Losing the Race

One of the dominant metaphors used for life is winning. We’ve turned just about everything into a competition, which makes losing shameful and the most undesirable position to find oneself. Out of the endless ways you could put a person down, calling them a loser still carries the most potency. It was certainly true when I was growing up, and I’d argue it’s still true today. Even typing '“loser” feels like a gut punch for me.

Which creates a culture and society often depicted with another metaphor. A Rat Race. Who can work longer, faster, more efficiently, creating more product, selling more product, accumulating more wealth, and answering the basic question, “How are you?,” with a one word response “Busy.”

Which could easily be translated, “Trying my best to win.”

In the face of the rat race is the season of Lent. A time when we are invited to sit and contemplate. We pause and allow our hearts to absorb the words of Old Testament scholar Walter Brueggemann, “the problem with the rat race is that even if you win, you’re still a rat.”

Which takes us to a Jesus story, found in the eighth chapter of Mark’s account of Jesus’s life. Jesus is standing before his students and teaching them what his game plan for life will look like:

From then on, Jesus began to tell his students that he, the Son of Man, was destined to go to Jerusalem and suffer great injustice from the elders, leading priests, and religious scholars. He also explained that he would be killed and three days later be raised to life again. Jesus opened his heart and spoke plainly to his disciples, explaining all these things to them.

Then Peter took him aside and rebuked him.

Peter functioned as Jesus’s lead student, the spokesman for the team, and he responds to what was being taught by taking Jesus back stage and chewing him out. I can just hear Peter, “Jesus, we have worked too hard and given up so much, we’re not going to lose. We are not losers! We are winners, so you need to drop the loser talk and get to winning.”

Jesus responds by telling Peter to get in the back of the line, and refers to Peter as Satan, which seems a bit harsh. Then Jesus says, “For your heart is not set on God’s plan but man’s!”

Jesus is trying to explain how he is to sit on the throne of the universe, but Peter has the seat buried in blueprints for other plans. The disciples’s plans. Our plans. The plans to win the rat race.

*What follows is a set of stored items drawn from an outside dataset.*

Definition append_connect (ci : mqtt_connect_client_info_t) (pl : connect_plan) : M mqtt_ringbuf_t unit :=
  mqtt_output_append_fixed_header MQTT_MSG_TYPE_CONNECT 0 0 0 (remaining_length pl);;
  mqtt_output_append_string [77; 81; 84; 84] 4;;
  mqtt_output_append_u8 4;;
  mqtt_output_append_u8 (cp_flags pl);;
  mqtt_output_append_u16 (ci_keep_alive ci);;
  mqtt_output_append_string (client_id ci) (client_id_length pl);;
  append_if (cp_flags pl) MQTT_CONNECT_FLAG_WILL (will_topic ci) (will_topic_len pl);;
  append_if (cp_flags pl) MQTT_CONNECT_FLAG_WILL (will_msg ci) (cp_will_msg_len pl);;
  append_if (cp_flags pl) MQTT_CONNECT_FLAG_USERNAME (client_user ci) (client_user_len pl);;
  append_if (cp_flags pl) MQTT_CONNECT_FLAG_PASSWORD (client_pass ci) (client_pass_len pl).

(** [memset], with the callbacks kept and the new ones set. *)
Definition wiped (cb : option Z) (arg : Z) (ka : Z) (c : mqtt_client_t) : mqtt_client_t :=
  Client 0 ka 0 0 0 TCP_DISCONNECTED None arg cb None (req_list zero_client) (inpub_arg c) (data_cb c) (pub_cb c) 0
    (rx_buffer zero_client) (output zero_client).

(** [tcp_fail]. *)
Definition tcp_fail (err : Z) : M mqtt Z :=
  c ← field conn; tcp_call c AltcpAbort;; update (set_conn None);; mret err.

Definition mqtt_client_connect (ip port : Z) (cb : option Z) (arg : Z) (ci : mqtt_connect_client_info_t) : M mqtt Z :=
  st ← field conn_state;
  if bool_decide (st <> TCP_DISCONNECTED) then mret ERR_ISCONN
  else
    update (wiped cb arg (ci_keep_alive ci));;
    mqtt_init_requests;;
    match plan_connect ci with
    | None => mret ERR_VAL
    | Some pl =>
      ok ← on_output (mqtt_output_check_space (remaining_length pl));
      if negb ok then mret ERR_MEM
      else
        c ← on_net altcp_new;
        update (set_conn c);;
        if bool_decide (c = None) then mret ERR_MEM
        else
          tcp_call c AltcpArg;;
          err ← tcp_call c AltcpBind;
          if negb (err =? ERR_OK) then tcp_fail err
          else
            err ← tcp_call c (AltcpConnect ip port);
            if negb (err =? ERR_OK) then tcp_fail err
            else
              tcp_call c (AltcpErr true);;
              update (set_conn_state TCP_CONNECTING);;
              on_output (append_connect ci pl);;
              mret ERR_OK
    end.
(** C39.  A packet that does not fit.  The transmit buffer has 1500 bytes and
    [enc28j60_translate] has no check: a packet of more than 1500 bytes, such
    as an Ethernet frame with a full 1500-byte payload, is copied past the end
    of the driver object. *)
Theorem translate_overflows s p c :
  tx_ready (adrv s) -> packet (amem s) (Some p) c -> 1500 < total c -> bTxBusy (avars s) = false ->
  exists s', enc28j60_translate (Some p) s = Stop OutOfBounds s'.
Proof.
  intros T Hp Hlen Hbusy. destruct (packet_first _ _ _ Hp) as (nd & c' & Ec & -> & Hl & Et).
  unfold enc28j60_translate. apply stops_bind_r, wp_var. rewrite Hbusy. cbn [negb].
  apply stops_bind_r, wp_print; [apply T|]. intros d Hd. apply stops_bind_r, wp_ret.
  apply stops_bind_r, wp_on_mem, (wp_getp _ (n_buf nd)); [done|].
  apply stops_bind_r, wp_on_mem, wp_chain_fuel, stops_bind_l.
  pose proof (tr_data _ (tx_ready_same _ _ Hd T)) as Hdata. unfold PKT_DATA in Hdata.
  set (s1 := set_mem _ _). change (amem s) with (amem s1) in Hp.
  pose proof (chain_size _ _ _ (pk_chain _ _ _ Hp) (pk_locs _ _ _ Hp)) as Hsize.
  change (amem s1) with (amem s) in Hsize.
  pose proof (translate_loop c (Some (n_loc nd)) (S (size (pbufs (amem s)))) 0 s1 (pk_chain _ _ _ Hp)) as Hloop.
  change (adrv s1) with d in Hloop. rewrite Hdata, (proj2 (Z.leb_gt _ _)) in Hloop by lia.
  apply Hloop; lia.
Qed.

Jesus responds, “If you truly want to follow me, you should at once completely disown your own life. And you must be willing to share my cross and experience it as your own, as you continually surrender to my ways. For if you let your life go for my sake and for the sake of the gospel, you will continually experience true life. But if you choose to keep your life for yourself, you will forfeit what you try to keep.”

This can sound like Jesus has had too much wine. The plan is losing? Seriously Jesus, you need to back away from the punch bowl, maybe grab a cup of coffee, or take a nap.

Without fully going into the deep weeds, the language in these texts calls for surrendering what we might call, the small life. Replacing the temporal with the eternal. Jesus says it like this,

“For what use is it to gain all the wealth and power of this world, with everything it could offer you, at the cost of your own life?”

Wealth and power is the game that Rome is currently playing, it’s the game of empire and Caesar. Sacrificial love is the way of God’s kingdom and of Jesus.

Such a paradox. An invitation guided by humility and powered by love. Jesus, this is needed now more than ever. May your way be done on earth as it is in heaven. Amen.